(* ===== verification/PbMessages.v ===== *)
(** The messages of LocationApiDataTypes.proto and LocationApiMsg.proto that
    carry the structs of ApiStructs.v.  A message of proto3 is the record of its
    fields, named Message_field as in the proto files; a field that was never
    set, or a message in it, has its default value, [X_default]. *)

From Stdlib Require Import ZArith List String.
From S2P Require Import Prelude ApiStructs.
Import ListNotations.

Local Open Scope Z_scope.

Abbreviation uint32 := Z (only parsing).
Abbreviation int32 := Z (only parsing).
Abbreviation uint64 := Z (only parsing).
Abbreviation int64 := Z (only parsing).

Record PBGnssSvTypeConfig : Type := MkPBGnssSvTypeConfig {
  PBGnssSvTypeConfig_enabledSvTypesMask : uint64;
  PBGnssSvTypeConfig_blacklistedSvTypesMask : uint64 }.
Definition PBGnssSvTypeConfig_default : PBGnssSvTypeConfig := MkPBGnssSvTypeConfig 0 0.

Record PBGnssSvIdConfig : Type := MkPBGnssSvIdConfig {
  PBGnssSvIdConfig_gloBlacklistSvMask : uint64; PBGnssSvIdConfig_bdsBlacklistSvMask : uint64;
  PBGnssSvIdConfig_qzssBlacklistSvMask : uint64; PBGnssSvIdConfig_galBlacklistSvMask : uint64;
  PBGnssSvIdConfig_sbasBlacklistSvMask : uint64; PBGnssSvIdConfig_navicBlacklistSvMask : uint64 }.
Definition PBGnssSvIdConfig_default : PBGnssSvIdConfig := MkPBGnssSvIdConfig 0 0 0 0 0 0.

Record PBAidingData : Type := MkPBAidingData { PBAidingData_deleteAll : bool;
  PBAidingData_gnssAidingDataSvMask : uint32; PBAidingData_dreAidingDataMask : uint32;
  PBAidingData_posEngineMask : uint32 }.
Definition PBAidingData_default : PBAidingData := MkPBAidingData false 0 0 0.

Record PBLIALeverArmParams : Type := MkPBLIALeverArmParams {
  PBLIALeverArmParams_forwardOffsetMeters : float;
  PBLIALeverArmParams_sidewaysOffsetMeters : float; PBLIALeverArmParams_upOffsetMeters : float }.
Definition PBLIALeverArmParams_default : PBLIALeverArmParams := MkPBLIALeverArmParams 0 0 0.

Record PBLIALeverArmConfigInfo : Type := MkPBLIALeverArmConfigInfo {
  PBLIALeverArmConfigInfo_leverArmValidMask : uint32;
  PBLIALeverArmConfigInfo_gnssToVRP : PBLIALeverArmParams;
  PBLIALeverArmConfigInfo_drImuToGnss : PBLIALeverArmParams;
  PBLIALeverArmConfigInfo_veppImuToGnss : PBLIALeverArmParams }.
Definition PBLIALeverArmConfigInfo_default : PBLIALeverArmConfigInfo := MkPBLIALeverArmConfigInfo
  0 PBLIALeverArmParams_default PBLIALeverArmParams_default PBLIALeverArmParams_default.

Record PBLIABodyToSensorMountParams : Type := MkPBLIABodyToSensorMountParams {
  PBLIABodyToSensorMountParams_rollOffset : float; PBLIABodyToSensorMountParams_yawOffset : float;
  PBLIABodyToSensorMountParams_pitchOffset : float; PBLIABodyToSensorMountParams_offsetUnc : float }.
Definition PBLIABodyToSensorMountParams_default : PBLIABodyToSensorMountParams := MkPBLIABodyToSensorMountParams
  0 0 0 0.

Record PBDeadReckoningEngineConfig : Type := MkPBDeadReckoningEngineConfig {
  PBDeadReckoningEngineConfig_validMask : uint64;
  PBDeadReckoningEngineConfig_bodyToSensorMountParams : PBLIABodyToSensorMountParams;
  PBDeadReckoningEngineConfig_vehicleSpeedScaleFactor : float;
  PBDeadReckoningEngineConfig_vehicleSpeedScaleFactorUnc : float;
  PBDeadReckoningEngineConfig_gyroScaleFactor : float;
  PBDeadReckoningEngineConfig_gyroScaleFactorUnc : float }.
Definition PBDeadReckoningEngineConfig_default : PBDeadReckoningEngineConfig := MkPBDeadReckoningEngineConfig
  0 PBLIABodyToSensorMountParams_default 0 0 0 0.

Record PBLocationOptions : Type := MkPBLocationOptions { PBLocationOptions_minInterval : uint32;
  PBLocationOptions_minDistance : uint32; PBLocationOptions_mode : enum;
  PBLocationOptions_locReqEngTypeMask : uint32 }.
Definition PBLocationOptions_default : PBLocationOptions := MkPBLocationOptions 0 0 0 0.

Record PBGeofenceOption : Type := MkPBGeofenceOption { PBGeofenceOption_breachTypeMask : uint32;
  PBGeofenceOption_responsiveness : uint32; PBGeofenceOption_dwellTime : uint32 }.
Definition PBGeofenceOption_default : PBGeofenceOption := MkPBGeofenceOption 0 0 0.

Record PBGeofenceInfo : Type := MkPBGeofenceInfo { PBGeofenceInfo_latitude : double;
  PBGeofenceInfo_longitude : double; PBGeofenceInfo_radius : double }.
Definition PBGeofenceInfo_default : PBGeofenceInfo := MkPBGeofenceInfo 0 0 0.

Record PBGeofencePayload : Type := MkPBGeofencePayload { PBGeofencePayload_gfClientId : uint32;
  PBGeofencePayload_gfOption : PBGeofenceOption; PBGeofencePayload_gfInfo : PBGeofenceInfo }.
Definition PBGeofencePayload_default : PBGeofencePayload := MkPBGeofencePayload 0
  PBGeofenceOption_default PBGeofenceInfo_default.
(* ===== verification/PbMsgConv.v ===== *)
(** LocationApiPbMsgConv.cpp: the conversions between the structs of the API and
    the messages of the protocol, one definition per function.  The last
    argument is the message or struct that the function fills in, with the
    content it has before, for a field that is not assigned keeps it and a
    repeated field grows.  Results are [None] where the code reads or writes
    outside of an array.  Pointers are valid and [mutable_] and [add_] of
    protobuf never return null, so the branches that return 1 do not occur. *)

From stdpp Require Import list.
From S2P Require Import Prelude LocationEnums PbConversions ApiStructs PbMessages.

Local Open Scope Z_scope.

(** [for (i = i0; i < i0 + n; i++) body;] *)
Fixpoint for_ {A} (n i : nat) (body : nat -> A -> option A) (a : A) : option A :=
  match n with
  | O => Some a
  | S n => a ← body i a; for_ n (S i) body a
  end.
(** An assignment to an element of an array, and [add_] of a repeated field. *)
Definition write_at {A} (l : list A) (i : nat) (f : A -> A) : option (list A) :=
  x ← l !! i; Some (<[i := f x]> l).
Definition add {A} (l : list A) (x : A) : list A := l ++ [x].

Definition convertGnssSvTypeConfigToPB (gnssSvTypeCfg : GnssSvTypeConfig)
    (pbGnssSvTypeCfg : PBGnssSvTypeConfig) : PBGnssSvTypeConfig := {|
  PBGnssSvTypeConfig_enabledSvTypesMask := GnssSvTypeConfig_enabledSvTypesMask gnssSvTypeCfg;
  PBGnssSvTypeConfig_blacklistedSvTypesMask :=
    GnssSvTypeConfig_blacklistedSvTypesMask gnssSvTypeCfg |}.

**********

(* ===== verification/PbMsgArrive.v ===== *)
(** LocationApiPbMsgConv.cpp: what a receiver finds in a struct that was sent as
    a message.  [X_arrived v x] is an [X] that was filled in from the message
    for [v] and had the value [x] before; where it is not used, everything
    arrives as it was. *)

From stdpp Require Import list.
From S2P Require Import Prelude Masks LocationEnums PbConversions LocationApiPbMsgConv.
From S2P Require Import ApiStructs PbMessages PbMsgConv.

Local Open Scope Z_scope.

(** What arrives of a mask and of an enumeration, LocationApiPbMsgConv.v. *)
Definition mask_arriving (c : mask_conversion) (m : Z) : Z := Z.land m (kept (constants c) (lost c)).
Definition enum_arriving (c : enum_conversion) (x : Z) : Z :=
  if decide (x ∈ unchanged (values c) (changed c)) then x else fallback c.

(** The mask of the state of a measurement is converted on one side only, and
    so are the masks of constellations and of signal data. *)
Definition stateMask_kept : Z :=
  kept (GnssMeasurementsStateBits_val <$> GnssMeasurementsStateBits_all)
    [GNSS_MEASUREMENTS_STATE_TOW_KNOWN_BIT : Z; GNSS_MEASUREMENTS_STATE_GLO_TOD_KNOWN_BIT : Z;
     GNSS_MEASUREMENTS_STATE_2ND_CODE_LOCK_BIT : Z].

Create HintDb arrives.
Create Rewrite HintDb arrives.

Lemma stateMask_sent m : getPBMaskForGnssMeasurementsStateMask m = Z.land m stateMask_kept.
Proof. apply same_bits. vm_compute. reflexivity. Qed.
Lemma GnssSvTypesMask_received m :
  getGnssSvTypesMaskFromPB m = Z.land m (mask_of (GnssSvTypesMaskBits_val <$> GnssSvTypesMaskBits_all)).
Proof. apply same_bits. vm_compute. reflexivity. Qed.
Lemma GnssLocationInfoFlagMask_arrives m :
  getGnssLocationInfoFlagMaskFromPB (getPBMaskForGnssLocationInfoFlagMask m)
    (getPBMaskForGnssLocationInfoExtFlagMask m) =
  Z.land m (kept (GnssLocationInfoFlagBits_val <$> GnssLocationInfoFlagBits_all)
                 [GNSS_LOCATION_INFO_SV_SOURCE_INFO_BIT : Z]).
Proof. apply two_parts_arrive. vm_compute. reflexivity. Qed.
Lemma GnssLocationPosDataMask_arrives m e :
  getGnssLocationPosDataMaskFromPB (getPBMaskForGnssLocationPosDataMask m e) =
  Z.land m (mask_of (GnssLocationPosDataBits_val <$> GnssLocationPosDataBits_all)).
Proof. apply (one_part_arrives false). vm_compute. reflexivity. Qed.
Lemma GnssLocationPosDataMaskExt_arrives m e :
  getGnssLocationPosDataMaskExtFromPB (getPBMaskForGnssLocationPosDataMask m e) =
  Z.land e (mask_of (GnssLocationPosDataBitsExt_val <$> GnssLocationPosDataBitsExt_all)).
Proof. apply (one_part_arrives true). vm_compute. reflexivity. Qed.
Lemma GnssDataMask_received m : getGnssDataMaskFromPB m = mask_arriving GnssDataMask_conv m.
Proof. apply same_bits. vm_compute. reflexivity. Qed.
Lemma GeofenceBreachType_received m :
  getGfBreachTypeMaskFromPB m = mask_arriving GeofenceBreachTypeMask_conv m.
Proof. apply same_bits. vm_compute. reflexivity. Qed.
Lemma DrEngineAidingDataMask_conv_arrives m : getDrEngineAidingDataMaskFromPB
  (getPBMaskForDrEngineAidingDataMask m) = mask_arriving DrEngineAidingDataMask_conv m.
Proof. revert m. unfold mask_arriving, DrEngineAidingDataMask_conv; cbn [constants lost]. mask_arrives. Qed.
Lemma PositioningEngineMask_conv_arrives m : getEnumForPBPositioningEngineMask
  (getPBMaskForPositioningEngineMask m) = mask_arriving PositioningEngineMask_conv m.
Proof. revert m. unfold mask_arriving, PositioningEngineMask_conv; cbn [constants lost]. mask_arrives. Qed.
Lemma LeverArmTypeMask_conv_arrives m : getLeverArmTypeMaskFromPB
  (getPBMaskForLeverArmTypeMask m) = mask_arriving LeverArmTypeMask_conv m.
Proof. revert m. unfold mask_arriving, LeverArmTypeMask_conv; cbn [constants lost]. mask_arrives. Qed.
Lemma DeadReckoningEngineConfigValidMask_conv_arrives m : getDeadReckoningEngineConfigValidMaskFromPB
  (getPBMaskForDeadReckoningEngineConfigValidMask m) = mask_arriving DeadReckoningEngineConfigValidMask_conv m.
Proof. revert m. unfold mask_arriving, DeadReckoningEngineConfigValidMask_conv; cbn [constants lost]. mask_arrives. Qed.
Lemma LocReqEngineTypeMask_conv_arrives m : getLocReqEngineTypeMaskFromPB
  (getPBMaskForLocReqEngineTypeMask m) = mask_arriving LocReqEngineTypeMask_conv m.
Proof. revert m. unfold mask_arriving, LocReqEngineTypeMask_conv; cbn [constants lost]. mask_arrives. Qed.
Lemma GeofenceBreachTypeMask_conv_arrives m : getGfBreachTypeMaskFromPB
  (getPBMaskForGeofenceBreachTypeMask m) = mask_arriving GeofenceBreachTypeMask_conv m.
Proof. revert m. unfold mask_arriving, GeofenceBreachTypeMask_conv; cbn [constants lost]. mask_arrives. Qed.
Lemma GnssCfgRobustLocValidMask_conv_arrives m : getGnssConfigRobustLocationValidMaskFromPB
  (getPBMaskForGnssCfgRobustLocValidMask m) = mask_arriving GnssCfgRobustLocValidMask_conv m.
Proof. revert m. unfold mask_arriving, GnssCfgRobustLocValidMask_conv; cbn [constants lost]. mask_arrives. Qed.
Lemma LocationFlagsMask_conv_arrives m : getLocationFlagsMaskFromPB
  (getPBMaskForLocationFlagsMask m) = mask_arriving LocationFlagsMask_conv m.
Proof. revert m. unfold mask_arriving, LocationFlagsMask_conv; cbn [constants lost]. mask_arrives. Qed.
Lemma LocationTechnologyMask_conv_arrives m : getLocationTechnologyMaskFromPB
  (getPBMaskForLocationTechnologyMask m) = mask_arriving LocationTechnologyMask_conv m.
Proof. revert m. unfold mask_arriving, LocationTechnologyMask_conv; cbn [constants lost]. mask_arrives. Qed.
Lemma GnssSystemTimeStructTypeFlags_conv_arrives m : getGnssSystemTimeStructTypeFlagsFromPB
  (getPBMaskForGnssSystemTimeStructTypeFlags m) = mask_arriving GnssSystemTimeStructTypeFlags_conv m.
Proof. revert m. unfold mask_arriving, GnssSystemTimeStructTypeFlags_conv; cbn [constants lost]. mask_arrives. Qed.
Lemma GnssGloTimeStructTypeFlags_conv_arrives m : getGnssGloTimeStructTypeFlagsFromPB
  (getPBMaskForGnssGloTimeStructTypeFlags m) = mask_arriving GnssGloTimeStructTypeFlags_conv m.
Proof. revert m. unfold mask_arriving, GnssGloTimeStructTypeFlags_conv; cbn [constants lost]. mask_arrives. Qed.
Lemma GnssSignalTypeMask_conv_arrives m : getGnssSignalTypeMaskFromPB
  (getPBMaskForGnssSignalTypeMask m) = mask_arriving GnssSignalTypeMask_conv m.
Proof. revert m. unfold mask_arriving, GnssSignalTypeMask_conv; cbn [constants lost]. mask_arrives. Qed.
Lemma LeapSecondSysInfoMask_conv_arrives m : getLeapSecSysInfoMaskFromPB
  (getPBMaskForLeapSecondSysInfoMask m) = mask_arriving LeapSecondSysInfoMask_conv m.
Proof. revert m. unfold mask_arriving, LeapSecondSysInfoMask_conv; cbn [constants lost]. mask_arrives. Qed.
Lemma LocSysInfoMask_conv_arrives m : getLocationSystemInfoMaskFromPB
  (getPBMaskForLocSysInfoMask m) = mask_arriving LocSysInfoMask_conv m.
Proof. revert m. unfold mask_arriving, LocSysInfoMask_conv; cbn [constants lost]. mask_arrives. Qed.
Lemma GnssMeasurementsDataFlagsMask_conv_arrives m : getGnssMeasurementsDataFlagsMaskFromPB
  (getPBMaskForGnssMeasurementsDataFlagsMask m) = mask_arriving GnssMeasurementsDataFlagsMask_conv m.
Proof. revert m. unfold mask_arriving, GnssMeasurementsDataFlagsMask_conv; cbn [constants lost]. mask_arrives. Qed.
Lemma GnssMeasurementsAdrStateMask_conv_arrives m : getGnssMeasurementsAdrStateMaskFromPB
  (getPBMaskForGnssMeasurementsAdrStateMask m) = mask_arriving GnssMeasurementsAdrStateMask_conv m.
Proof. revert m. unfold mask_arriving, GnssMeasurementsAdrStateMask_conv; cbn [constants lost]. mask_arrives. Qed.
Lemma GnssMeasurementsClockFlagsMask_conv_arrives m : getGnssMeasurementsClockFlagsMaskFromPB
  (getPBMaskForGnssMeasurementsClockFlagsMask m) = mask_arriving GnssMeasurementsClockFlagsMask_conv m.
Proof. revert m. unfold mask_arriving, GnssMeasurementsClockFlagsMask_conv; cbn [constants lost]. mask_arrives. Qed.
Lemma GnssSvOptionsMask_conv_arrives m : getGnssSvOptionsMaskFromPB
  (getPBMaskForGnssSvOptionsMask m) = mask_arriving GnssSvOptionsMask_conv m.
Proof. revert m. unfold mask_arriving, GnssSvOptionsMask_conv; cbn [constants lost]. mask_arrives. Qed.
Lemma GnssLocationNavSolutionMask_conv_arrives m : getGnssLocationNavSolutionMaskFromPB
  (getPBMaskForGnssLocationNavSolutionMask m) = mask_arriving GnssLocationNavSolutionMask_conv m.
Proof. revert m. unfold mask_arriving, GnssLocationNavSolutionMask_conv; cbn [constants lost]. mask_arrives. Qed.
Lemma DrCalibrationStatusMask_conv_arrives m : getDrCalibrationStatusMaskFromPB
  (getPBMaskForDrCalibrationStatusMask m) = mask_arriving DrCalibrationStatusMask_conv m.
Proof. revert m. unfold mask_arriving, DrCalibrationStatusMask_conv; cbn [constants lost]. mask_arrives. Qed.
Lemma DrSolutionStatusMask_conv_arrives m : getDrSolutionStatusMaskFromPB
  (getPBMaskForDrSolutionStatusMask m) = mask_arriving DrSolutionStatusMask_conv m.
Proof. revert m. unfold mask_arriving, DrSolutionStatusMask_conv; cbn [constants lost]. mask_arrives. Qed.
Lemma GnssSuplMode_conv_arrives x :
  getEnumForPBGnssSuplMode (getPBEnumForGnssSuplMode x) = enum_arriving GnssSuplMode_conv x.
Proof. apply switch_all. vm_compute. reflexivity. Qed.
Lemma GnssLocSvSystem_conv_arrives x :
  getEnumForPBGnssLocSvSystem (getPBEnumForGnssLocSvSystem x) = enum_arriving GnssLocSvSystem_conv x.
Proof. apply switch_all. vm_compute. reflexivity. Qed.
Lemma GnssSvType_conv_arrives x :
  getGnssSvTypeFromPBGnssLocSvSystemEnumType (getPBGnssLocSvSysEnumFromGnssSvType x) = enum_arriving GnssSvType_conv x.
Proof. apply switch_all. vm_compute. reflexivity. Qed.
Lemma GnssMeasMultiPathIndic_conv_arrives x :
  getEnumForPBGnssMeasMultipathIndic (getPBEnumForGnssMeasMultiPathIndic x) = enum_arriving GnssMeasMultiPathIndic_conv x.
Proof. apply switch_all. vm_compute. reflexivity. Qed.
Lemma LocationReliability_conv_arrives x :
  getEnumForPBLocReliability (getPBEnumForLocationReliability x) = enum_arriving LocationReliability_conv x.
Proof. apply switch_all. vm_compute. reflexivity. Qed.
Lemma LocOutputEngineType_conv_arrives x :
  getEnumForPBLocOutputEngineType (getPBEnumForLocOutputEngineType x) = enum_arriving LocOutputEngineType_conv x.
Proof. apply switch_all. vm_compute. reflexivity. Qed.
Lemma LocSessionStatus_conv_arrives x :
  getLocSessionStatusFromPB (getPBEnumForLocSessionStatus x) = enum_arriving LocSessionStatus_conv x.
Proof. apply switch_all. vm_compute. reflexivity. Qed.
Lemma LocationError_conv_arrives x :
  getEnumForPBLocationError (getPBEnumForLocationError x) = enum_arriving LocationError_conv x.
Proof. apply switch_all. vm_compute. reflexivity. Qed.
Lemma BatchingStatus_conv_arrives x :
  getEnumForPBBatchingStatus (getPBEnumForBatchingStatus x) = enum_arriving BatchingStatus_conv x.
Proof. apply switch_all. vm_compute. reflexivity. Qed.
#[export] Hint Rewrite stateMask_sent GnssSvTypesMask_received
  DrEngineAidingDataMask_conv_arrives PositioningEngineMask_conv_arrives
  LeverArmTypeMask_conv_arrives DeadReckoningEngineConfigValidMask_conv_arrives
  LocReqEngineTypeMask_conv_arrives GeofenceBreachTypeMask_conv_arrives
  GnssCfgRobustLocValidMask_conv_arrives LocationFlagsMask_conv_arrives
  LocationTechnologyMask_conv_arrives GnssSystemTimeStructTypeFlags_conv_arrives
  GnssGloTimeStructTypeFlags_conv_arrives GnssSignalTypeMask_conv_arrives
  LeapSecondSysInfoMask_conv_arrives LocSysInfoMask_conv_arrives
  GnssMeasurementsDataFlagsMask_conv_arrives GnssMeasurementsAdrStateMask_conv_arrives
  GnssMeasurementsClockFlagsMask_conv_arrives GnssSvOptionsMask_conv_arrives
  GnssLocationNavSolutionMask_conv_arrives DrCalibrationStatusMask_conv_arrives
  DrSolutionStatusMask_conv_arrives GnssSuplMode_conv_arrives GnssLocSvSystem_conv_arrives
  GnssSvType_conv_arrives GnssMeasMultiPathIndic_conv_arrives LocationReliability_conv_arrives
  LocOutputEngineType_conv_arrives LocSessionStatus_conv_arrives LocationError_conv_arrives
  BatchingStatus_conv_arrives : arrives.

**********

EXERCISE AIM ->
Copy out only the lines above from the one with "(* ===== verification/PbMessages.v ===== *)" to the one with "Abbreviation uint32 := Z (only parsing).", inclusive, exactly as they stand.

SOLUTION FOR THIS PROBLEM ->
(* ===== verification/PbMessages.v ===== *)
(** The messages of LocationApiDataTypes.proto and LocationApiMsg.proto that
    carry the structs of ApiStructs.v.  A message of proto3 is the record of its
    fields, named Message_field as in the proto files; a field that was never
    set, or a message in it, has its default value, [X_default]. *)

From Stdlib Require Import ZArith List String.
From S2P Require Import Prelude ApiStructs.
Import ListNotations.

Local Open Scope Z_scope.

Abbreviation uint32 := Z (only parsing).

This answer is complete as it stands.